I received a cryptic message!

An incoming text, in a Nokia N79. Part of the message is corrupted.

An incoming text, in a Nokia N79. Part of the message is corrupted.

I have already wrote about the evils of plain text and how it is one of the worst inventions of the computing field. But as if I needed a tangible example for my readership, yesterday, I received a cryptic text (I mean SMS) on my mobile phone, which run as follows:

Tried my best; knew your life depends on it:
http://arstechnica.com/te捨⵰潬楣礯㈰ㄴ⼰㘯慰灥慬猭捯畲琭瑨牯睳ⵯ畴ⴳ㐰〰〭潮汩湥⵬楢敬⵲畬楮术⍰㌍ਊ慲獴散桮楣愮捯洯獥捵物瑹⼲〱㐯〶⽵湤敲ⵤ摯猭晥敤汹ⵢ畣歬敳ⵢ畴ⵤ敦楥猭慴瑡捫敲猭數瑯牴楯渭摥浡湤猯

It was a very tough situation: My life depended on a corrupt text. But fortunately, I had a Windows computer at hand and I could fix it.

Reversing the corruption

Using Nokia Suite 3.8, I imported the message into the computer and within seconds, it was in the clipboard.

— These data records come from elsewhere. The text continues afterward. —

Lemma zincr_mutator_ok key record options increment member :
  rec_args record !! 1%nat = Some key →
  mutator_ok key record (zincr_mutator increment member options) zincr_reply
    (zincr_spec (rec_args record) options increment member).
Proof.
  intros Hkey.
  obj_cases; unfold zincr_spec, zincr_mutator, view_zset, view_with; cbn;
    try (by repeat split).
  - destruct Hne as [_ Hf].
    pose proof (zincr_apply_ok record options increment member v d true Hd Hf) as H.
    destruct (zincr_apply _ _ _ _ _) as [m x]. destruct H as (H & Ho & Hr). cbn.
    rewrite Hr. by split.
  - pose proof (zincr_apply_ok record options increment member map_new 0 false) as H.
    rewrite to_gmap_new in H.
    destruct (zincr_apply _ _ _ _ _) as [m x]. destruct H as (H & Ho & Hr).
    { done. }
    { apply map_Forall_empty. }
    cbn. rewrite Hr. by split.
Qed.

Lemma IncrementZSetMember_implements name key rest options increment member now_us :
  implements (IncrementZSetMember (name :: key :: rest) now_us key increment member options)
    key now_us (zincr_spec (ToUpperAscii name :: key :: rest) options increment member).
Proof.
  apply (implements_Mutate key (ZMakeRecord (name :: key :: rest))
    (zincr_mutator increment member options) zincr_reply).
  by apply zincr_mutator_ok.
Qed.

Lemma zadd_step_spec options a c z ch input :
  finite (zi_score input) → map_Forall (λ _ x, finite x) (to_gmap z) →
  ch = negb (a + c =? 0) → 0 <= a → 0 <= c →
  let '(a', c', z', ch') := zadd_step options (a, c, z, ch) input in
  zadd_member options (to_gmap z, a + c) input = (to_gmap z', a' + c') ∧
  a' = a + Z.of_nat (size (to_gmap z')) - Z.of_nat (size (to_gmap z)) ∧
  map_Forall (λ _ x, finite x) (to_gmap z') ∧
  ch' = negb (a' + c' =? 0) ∧ 0 <= a' ∧ 0 <= c'.
Proof.
  intros Hx Hz Hch Ha Hc. unfold zadd_step, zadd_member, zadd_admits. rewrite zset_Find.
  assert (map_Forall (λ _ x, finite x) (to_gmap (map_Set z (pack (zi_member input)) (zi_score input)))).
  { rewrite zset_Set. by apply map_Forall_insert_2. }
  destruct (to_gmap z !! zi_member input) as [old|] eqn:Eo; cbn.
  - assert (∀ b1 b2 : bool, b1 && negb b2 = negb (negb b1 || b2)) as Hb by (by intros [] []).
    rewrite !Hb.
    destruct (za_nx options); cbn; [repeat split; done || lia|].
    destruct (negb (za_gt options) || _); cbn; [|repeat split; done || lia].
    destruct (negb (za_lt options) || _); cbn; [|repeat split; done || lia].
    destruct (deq _ _); cbn; [repeat split; done || lia|].
    rewrite !zset_Set in *. rewrite map_size_insert, Eo. cbn. repeat split; try done; try lia.
    f_equal. lia.
  - destruct (za_xx options); cbn; [repeat split; done || lia|].
    rewrite !zset_Set in *. rewrite map_size_insert, Eo. cbn. repeat split; try done; try lia.
    f_equal. lia.
Qed.

Lemma zadd_loop_spec options inputs a c z ch :
  Forall (λ i, finite (zi_score i)) inputs → map_Forall (λ _ x, finite x) (to_gmap z) →
  ch = negb (a + c =? 0) → 0 <= a → 0 <= c →
  let '(a', c', z', ch') := foldl (zadd_step options) (a, c, z, ch) inputs in
  foldl (zadd_member options) (to_gmap z, a + c) inputs = (to_gmap z', a' + c') ∧
  a' = a + Z.of_nat (size (to_gmap z')) - Z.of_nat (size (to_gmap z)) ∧
  map_Forall (λ _ x, finite x) (to_gmap z') ∧ ch' = negb (a' + c' =? 0).
Proof.
  intros Hi. revert a c z ch. induction Hi as [|i inputs Hx Hi IH]; intros a c z ch Hz Hch Ha Hc.
  { cbn. repeat split; try done. lia. }
  cbn [foldl]. pose proof (zadd_step_spec options a c z ch i Hx Hz Hch Ha Hc) as H1.
  destruct (zadd_step options (a, c, z, ch) i) as [[[a1 c1] z1] ch1].
  destruct H1 as (-> & E1 & Hz1 & Hch1 & Ha1 & Hc1).
  specialize (IH a1 c1 z1 ch1 Hz1 Hch1 Ha1 Hc1).
  destruct (foldl (zadd_step options) _ inputs) as [[[a' c'] z'] ch'].
  destruct IH as (-> & E & Hz' & Hch'). repeat split; try done. lia.
Qed.

Lemma zadd_changes_nonempty options inputs z n :
  0 <= n → (n ≠ 0 → z ≠ ∅) →
  let '(z', n') := foldl (zadd_member options) (z, n) inputs in
  0 <= n' ∧ (n' ≠ 0 → z' ≠ ∅).
Proof.
  revert z n. induction inputs as [|i inputs IH]; intros z n Hn Hz; cbn [foldl]; [done|].
  unfold zadd_member at 2. destruct (zadd_admits _ _ _); apply IH; [lia| |done|done].
  intros _. apply insert_non_empty.
Qed.

Lemma zadd_apply_ok record options inputs z d b :
  Forall (λ i, finite (zi_score i)) inputs →
  is_u64 d → map_Forall (λ _ x, finite x) (to_gmap z) →
  let '(m, x) := zadd_apply options inputs z d in
  (mutation_effect b m record, zadd_reply options x) =
    (let '(z', changes) := foldl (zadd_member options) (to_gmap z, 0) inputs in
     (if changes =? 0 then Keep else store (AZSet z') d (rec_args record),
      Integer (if za_ch options then changes
               else Z.of_nat (size z') - Z.of_nat (size (to_gmap z))))) ∧
  opt_ok (mr_object m) ∧ mr_record m = None.
Proof.
  intros Hi Hd Hf. unfold zadd_apply.
  pose proof (zadd_loop_spec options inputs 0 0 z false Hi Hf eq_refl) as H.
  destruct (foldl (zadd_step options) _ inputs) as [[[a c] z'] ch].
  destruct H as (E & -> & Hf' & ->); [lia|lia|]. rewrite !Z.add_0_l in *.
  pose proof (zadd_changes_nonempty options inputs (to_gmap z) 0) as Hne. rewrite E in *.
  destruct Hne as [Hc Hne]; [lia|done|].
  set (n := _ + c) in *. destruct (n =? 0) eqn:E0; cbn; bool_prop.
  - split; [|done]. effect_simpl. unfold zadd_reply. by cbn.
  - effect_simpl. rewrite zset_object_abs. split; [by unfold zadd_reply|].
    split; [|done]. intros x [= <-]. apply zset_object_ok; [by apply Hne|done|done].
Qed.

Lemma zadd_mutator_ok key record options inputs :
  Forall (λ i, finite (zi_score i)) inputs → rec_args record !! 1%nat = Some key →
  mutator_ok key record (zadd_mutator options inputs) (zadd_reply options)
    (zadd_spec (rec_args record) options inputs).
Proof.
  intros Hi Hkey.
  obj_cases; unfold zadd_spec, zadd_mutator, view_zset, view_with; cbn;
    try (by repeat split).
  - destruct Hne as [_ Hf].
    pose proof (zadd_apply_ok record options inputs v d true Hi Hd Hf) as H.
    destruct (zadd_apply _ _ _ _) as [m x]. destruct H as (H & Ho & Hr). cbn.
    rewrite Hr. by split.
  - pose proof (zadd_apply_ok record options inputs map_new 0 false Hi) as H.
    rewrite to_gmap_new in H.
    destruct (zadd_apply _ _ _ _) as [m x]. destruct H as (H & Ho & Hr).
    { done. }
    { apply map_Forall_empty. }
    cbn. rewrite Hr. by split.
Qed.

Next I opened Notepad, pasted the message in it and after deleting the English part, saved it in big-endian Unicode format.

Screenshot of Save As dialog box in Notepad. Please note its Encoding field that is set to "Unicode big endian".

Screenshot of Save As dialog box in Notepad. Please note its Encoding field that is set to “Unicode big endian”.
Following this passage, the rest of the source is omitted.